Ее часто называют западной, по региону ее возникновения, но в наше время она уже представлена не только странами Запада. Я называю эту цивилизацию техногенной, поскольку в ее развитии решающую роль играет постоянный поиск и применение новых технологий, причем не только производственных технологий, обеспечивающих экономический рост, но и технологий социального управления и социальных коммуникаций.

Техногенной цивилизации предшествовали две мутации традиционных культур. Это культура античного полиса и культура европейского христианского средневековья. Грандиозный синтез их достижений в эпоху Возрождения, Реформации и Просвещения сформировали ядро системы ценностей, на которых основана техногенная цивилизация. Фундаментальным процессом ее развития стал технико-технологический прогресс. Часто на протяжении жизни одного поколения он радикально меняет предметную среду, в которой живет человек, а вместе с тем - тип социальных коммуникаций, отношений между людьми, социальные институты. Динамизм техногенной цивилизации разительно контрастирует с консервативностью традиционных обществ, где виды деятельности, их средства и цели меняются очень медленно, иногда воспроизводясь на протяжении веков.

Инновации и технологические новшества выступают приоритетом техногенной культуры, они самоценны и считается, что они приведут к улучшению качества жизни, обеспечат социальный прогресс. В традиционалистских культурах ничего подобного не было. Там инновации никогда не выступали как ценность, они всегда были подчинены традиции. Жить в эпоху перемен для традиционалистского типа общества считалось совсем не благом, а наоборот. В древнекитайской притче сказано, что самая тяжелая участь для человека - жить в эпоху перемен.

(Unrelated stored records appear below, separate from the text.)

(* ===== verification/KeccakCorrect.v ===== *)
(** * Properties of Keccak (keccak.c, hash.c)

    The permutation, the hash as a sponge, the guards, and the rates the loop
    does not handle. *)

From Stdlib Require Import ZArith Lia.
From stdpp Require Import base tactics list numbers.
From S2P Require Import Prelude Radix Words Keccak KeccakSpec KeccakSponge.
Open Scope Z_scope.

(** C33. On 25 lanes of 64 bits, the rounds of [keccakf] are those of the
    standard: for at most 24 rounds, each one is iota, chi, pi, rho and theta
    as FIPS 202 states them on [A[x, y]], with the rotation offsets of the walk
    and the round constants of the shift register in place of the tables; the
    lanes stay below 2^64; and [ROTL64] is the rotation of the bits. *)
Theorem keccakf_correct st rounds : lanes_ok st -> (rounds <= 24)%nat ->
  keccakf st rounds = fold_left round_spec (seq 0 rounds) st /\ lanes_ok (keccakf st rounds) /\
  (forall x y i, 0 <= x < 2 ^ 64 -> 0 <= y < 64 -> 0 <= i < 64 ->
     Z.testbit (ROTL64 x y) i = Z.testbit x ((i - y) mod 64)).
Proof.
  intros H R. split; [exact (keccakf_eq st rounds H R)|]. split; [exact (keccakf_ok st rounds H)|].
  intros x y i. apply ROTL64_spec.
Qed.

Lemma keccakf_correct_witness : lanes_ok zeros64 /\ (24 <= 24)%nat /\
  keccakf zeros64 24 = fold_left round_spec (seq 0 24) zeros64.
Proof.
  split; [exact zeros_ok|]. split; [exact (Nat.le_refl 24)|].
  exact (proj1 (keccakf_correct zeros64 24 zeros_ok (Nat.le_refl 24))).
Defined.

(** C34. For the widths whose block is a whole number of lanes (200, and the
    multiples of four from 32 to 96), [keccak] returns the first [mdlen] bytes
    of the state of the sponge: the message is padded with [1 0* 1] to a
    multiple of the rate, each block is xored to the 200 bytes of the state, and
    the standard's permutation follows each block. [cn_fast_hash] is the digest
    of 32 bytes, and the padding is injective. *)
Theorem keccak_correct inp mdlen : keccak_width mdlen -> byte_ok inp ->
  keccak inp mdlen = Some (Digest (take (Z.to_nat mdlen) (state_bytes (sponge keccak_p (keccak_rsiz mdlen) inp)))) /\
  cn_fast_hash inp = keccak inp 32 /\
  (forall m', keccak_pad (keccak_rsiz mdlen) inp = keccak_pad (keccak_rsiz mdlen) m' -> inp = m').
Proof.
  intros W B. split; [exact (keccak_is_sponge inp mdlen W B)|]. split.
  - unfold cn_fast_hash, hash_process, keccak1600.
    rewrite (keccak_is_sponge inp 200 (or_introl eq_refl) B).
    rewrite (keccak_is_sponge inp 32) by (first [exact B | right; split; [lia | reflexivity]]).
    rewrite take_take. exact eq_refl.
  - intros m' E. pose proof (keccak_rsiz_width mdlen W) as [R _].
    destruct (Nat.le_ge_cases (length inp) (length m')) as [L|L].
    + exact (keccak_pad_inj_le _ inp m' (proj1 R) L E).
    + symmetry. exact (keccak_pad_inj_le _ m' inp (proj1 R) L (eq_sym E)).
Qed.

Lemma keccak_correct_witness : keccak_width 32 /\ byte_ok [97; 98; 99] /\
  keccak [97; 98; 99] 32 = Some (Digest (take 32 (state_bytes (sponge keccak_p 136 [97; 98; 99])))).
Proof.
  assert (W : keccak_width 32) by (right; split; [lia | reflexivity]).
  assert (B : byte_ok [97; 98; 99]) by (repeat constructor; lia).
  split; [exact W|]. split; [exact B|]. exact (proj1 (keccak_correct [97; 98; 99] 32 W B)).
Defined.

(** C35. Which calls of [keccak] return a digest, abort or do not return: a
    width of 0 or less, or above 100 and not 200, aborts at once; a width from 1
    to 28 has a rate above 142 and aborts after the loop; 100 has the rate 0 and
    stays in the loop, before the test of a zero rate, whatever the number of
    iterations; every other width returns [mdlen] bytes. *)
Theorem keccak_outcome inp mdlen :
  ((mdlen <= 0 \/ (100 < mdlen /\ mdlen <> 200) \/ 1 <= mdlen <= 28) -> keccak inp mdlen = Some LocalAbort) /\
  (forall fuel, keccak_fuel fuel inp 100 = None) /\
  ((29 <= mdlen < 100 \/ mdlen = 200) ->
   exists md, keccak inp mdlen = Some (Digest md) /\ length md = Z.to_nat mdlen).
Proof.
  split; [|split].
  - intros H. unfold keccak. rewrite keccak_fuel_eq. destruct (keccak_guard mdlen) eqn:G; [exact eq_refl|].
    assert (M : 1 <= mdlen <= 28) by (unfold keccak_guard in G; lia).
    assert (R : (143 <= keccak_rsiz mdlen)%nat).
    { unfold keccak_rsiz. destruct (Z.eqb_spec 200 mdlen); lia. }
    destruct (keccak_absorb_total (keccak_rsiz mdlen) ltac:(lia) (length inp) inp zeros64 (Nat.le_refl _)) as (st' & E & L').
    rewrite E, keccak_bad_true by exact R. exact eq_refl.
  - intros fuel. rewrite keccak_fuel_eq. change (keccak_guard 100) with false. cbn iota.
    change (keccak_rsiz 100) with 0%nat. rewrite keccak_absorb_0. exact eq_refl.
  - apply keccak_digest.
Qed.

Lemma keccak_outcome_witness : 1 <= 28 <= 28 /\ keccak [1] 28 = Some LocalAbort /\
  exists md, keccak [1] 30 = Some (Digest md) /\ length md = 30%nat.
Proof.
  assert (H28 : 1 <= 28 <= 28) by lia. assert (H30 : 29 <= 30 < 100) by lia.
  split; [exact H28|]. split.
  - exact (proj1 (keccak_outcome [1] 28) (or_intror (or_intror H28))).
  - exact (proj2 (proj2 (keccak_outcome [1] 30)) (or_introl H30)).
Defined.

(** When the rate is not a whole number of lanes (a width from 29 to 99 that
    is not a multiple of four), the bytes of a full block after its last whole
    lane are not absorbed: two messages that differ there have the same
    digest. *)
Theorem keccak_partial_lane mdlen p p' m : 29 <= mdlen < 100 ->
  length p = keccak_rsiz mdlen -> length p' = keccak_rsiz mdlen ->
  take (8 * (keccak_rsiz mdlen / 8)) p = take (8 * (keccak_rsiz mdlen / 8)) p' ->
  keccak (p ++ m) mdlen = keccak (p' ++ m) mdlen.
Proof.
  intros M L L' H. unfold keccak. rewrite !keccak_fuel_eq, !length_app, L, L'.
  assert (R : (0 < keccak_rsiz mdlen)%nat).
  { unfold keccak_rsiz, HASH_DATA_AREA. destruct (Z.eqb_spec 200 mdlen); lia. }
  destruct (keccak_rsiz mdlen + length m)%nat as [|n] eqn:E; [lia|].
  rewrite (keccak_absorb_agree n _ p p' m zeros64 R L L' H). exact eq_refl.
Qed.

(** At 30 bytes, the rate is 140 and the last four bytes of a block do not
    count. *)
Lemma keccak_partial_lane_witness : 29 <= 30 < 100 /\
  keccak (replicate 136 7 ++ [1; 2; 3; 4] ++ [9]) 30 = keccak (replicate 136 7 ++ [5; 6; 7; 8] ++ [9]) 30.
Proof.
  split; [lia|]. rewrite !app_assoc.
  exact (keccak_partial_lane 30 (replicate 136 7 ++ [1; 2; 3; 4]) (replicate 136 7 ++ [5; 6; 7; 8]) [9]
    ltac:(lia) eq_refl eq_refl eq_refl).
Defined.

К. Отношение к социальной динамике в восточной культуре, насколько я понимаю, совершенно иное, чем в европейской. И из этого вытекает много следствий в отношении к природе, к личности, характеру познания.

С. Система ценностей и жизненных смыслов, которая характерна для техногенного развития, включала особое понимание человека и его места в мире.

Это прежде всего, представление о человеке как о деятельностном существе, которое противостоит природе и предназначение которого состоит в преобразовании природы и подчинении ее своей власти. С этим пониманием человека органично связано понимание деятельности как процесса, направленного на преобразование объектов и их подчинения человеку. И опять-таки можно констатировать, что ценность преобразующей, креативной деятельности присуща только техногенной цивилизации, и ее не было в традиционных культурах. Им было присуще иное понимание, выраженное в знаменитом принципе древнекитайской культуры "у-вэй", который провозглашал идеал минимального действия, основанного на чувстве резонанса ритмов мира. Древнекитайская притча о "мудреце", который, пытаясь ускорить рост злаков, стал тянуть их за верхушки и вытянул их из земли, наглядно иллюстрировала, к чему может привести нарушение принципа "у-вэй".

Традиционные культуры никогда не ставили своей целью преобразование мира, обеспечение власти человека над природой. В техногенных же культурах такое понимание доминирует. Оно распространяется не только на природные, но и на социальные объекты, которые становятся предметами социальных Технологий.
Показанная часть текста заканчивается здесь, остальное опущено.